Sarton doesn’t question the primacy of my guy Douglass, who essentially invented the science of dendrochronology in the first few decades of the 20th century. A couple of 19th century researchers, Twining and Kuechler, had worked on the problem of crossdating between trees, but it was really Douglass who put it all together. But well before that, Sarton finds a number of antecedents. “It appears,” Sarton writes, “that in this case as in so many others the discoverer was Leonardo da Vinci.”
Leonardo observed the tree rings and recognized in them indications of weather and age; he noticed the differences obtaining between the northern and southern exposures of each tree (the rings are broader on the north side, and hence the center of the section is closer to the south side).
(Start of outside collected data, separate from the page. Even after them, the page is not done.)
(** X11.  For a page whose state variables hold values of their declared
    types, the render returns at most one of the panels, and none exactly
    when the page is done with a result that is null.  A button that resets
    the page is there exactly in the error state and in the done state with
    a result; the drop zone exactly when idle, so always after a reset.  A
    done frame whose payload is null therefore leaves a page with no panel
    and no way back, while an error call with a string, and a failure caught
    by [handleUpload], lead to the error panel with that message, the trace
    so far and the button. *)
Theorem panels_of_the_page (v : UploadEvents.view) :
  length (UploadEvents.panels v) <= 1
  /\ (UploadEvents.panels v = [] <->
      UploadEvents.view_state v = done /\ UploadEvents.view_doneResult v = None)
  /\ (UploadEvents.offers_reset v = true <->
      UploadEvents.view_state v = error
      \/ (UploadEvents.view_state v = done
          /\ exists result, UploadEvents.view_doneResult v = Some result))
  /\ (UploadEvents.offers_upload v = true <-> UploadEvents.view_state v = idle)
  /\ (forall p : page,
        exists v',
          UploadEvents.view_of (reset p) = Some v'
          /\ UploadEvents.panels v' = [UploadEvents.UploadZone])
  /\ (forall p : page,
        UploadEvents.view_of p = Some v ->
        exists v',
          UploadEvents.view_of (page_onDone JNull p) = Some v'
          /\ UploadEvents.panels v' = []
          /\ UploadEvents.offers_reset v' = false)
  /\ (forall (p : page) (s : jsstring),
        UploadEvents.view_of p = Some v ->
        exists v',
          UploadEvents.view_of (page_onError (JString s) p) = Some v'
          /\ UploadEvents.panels v'
             = [UploadEvents.ErrorPanel (text_of s) (UploadEvents.trace_of v)]
          /\ UploadEvents.offers_reset v' = true)
  /\ (forall (p : page) (err : exn),
        UploadEvents.view_of p = Some v ->
        exists v',
          UploadEvents.view_of (caught err p) = Some v'
          /\ UploadEvents.panels v'
             = [UploadEvents.ErrorPanel
                  (if instance_of_Error err then message err
                   else text_of (lit "Agent failed"))
                  (UploadEvents.trace_of v)]
          /\ UploadEvents.offers_reset v' = true).
Proof.
  unfold UploadEvents.offers_reset, UploadEvents.offers_upload,
    UploadEvents.panels.
  split; [|split; [|split; [|split; [|split; [|split; [|split]]]]]].
  - destruct (UploadEvents.view_state v); cbn; try lia.
    destruct (UploadEvents.view_doneResult v); cbn; lia.
  - destruct (UploadEvents.view_state v); cbn;
      try (split; [discriminate|intros [? ?]; discriminate]).
    destruct (UploadEvents.view_doneResult v); cbn;
      (split; [discriminate || auto|intros [? ?]; discriminate || auto]).
  - destruct (UploadEvents.view_state v); cbn;
      try (split; [discriminate|intros [?|[? ?]]; discriminate]);
      try (split; auto; fail).
    destruct (UploadEvents.view_doneResult v) as [result|]; cbn.
    + split; [intros _; right; split; [reflexivity|exists result; reflexivity]
             |reflexivity].
    + split; [discriminate|intros [?|[_ [? ?]]]; discriminate].
  - destruct (UploadEvents.view_state v); cbn;
      try (split; [discriminate|discriminate]).
    + split; auto.
    + destruct (UploadEvents.view_doneResult v); cbn; split; discriminate.
  - intros p. eexists. split; reflexivity.
  - intros p V. unfold UploadEvents.view_of in *.
    cbn [steps doneResult errorMessage state file page_onDone setState
         setDoneResult UploadEvents.as_result].
    destruct (UploadEvents.as_steps (steps p)); [|discriminate].
    destruct (UploadEvents.as_result (doneResult p)); [|discriminate].
    destruct (UploadEvents.as_message (errorMessage p)); [|discriminate].
    eexists. split; [reflexivity|]. split; reflexivity.
  - intros p s V. unfold UploadEvents.view_of in *.
    cbn [steps doneResult errorMessage state file page_onError setState
         setErrorMessage UploadEvents.as_message].
    destruct (UploadEvents.as_steps (steps p)); [|discriminate].
    destruct (UploadEvents.as_result (doneResult p)); [|discriminate].
    destruct (UploadEvents.as_message (errorMessage p)); [|discriminate].
    inversion V; subst v. eexists. split; [reflexivity|]. split; reflexivity.
  - intros p err V. unfold UploadEvents.view_of in *.
    cbn [steps doneResult errorMessage state file caught setState
         setErrorMessage UploadEvents.as_message].
    destruct (UploadEvents.as_steps (steps p)); [|discriminate].
    destruct (UploadEvents.as_result (doneResult p)); [|discriminate].
    destruct (UploadEvents.as_message (errorMessage p)); [|discriminate].
    inversion V; subst v. eexists. split; [reflexivity|]. split; reflexivity.
Qed.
The artist, a clever man, famous for his ability to make mathematical instruments, taught me that every tree has inside as many circles and turns (cerchi e giri) as it has years. He caused me to see it in many kinds of wood which he had in his shop, for he is a carpenter. The part of the wood turned to the North is the straightest, and the circles there are closer together than in the other parts. Therefore when a piece of timber is brought to him he is able, he claims, to tell the age of the tree and its situation (the orientation of the section).
1. Sarton, G., When was tree-ring analysis discovered. Isis, 1954. 45(4): p. 383-384.
2. Webb, G.E., Tree rings and telescopes : the scientific career of A.E. Douglass. 1983, Tucson, Ariz.: University of Arizona Press. xiii, 242 p.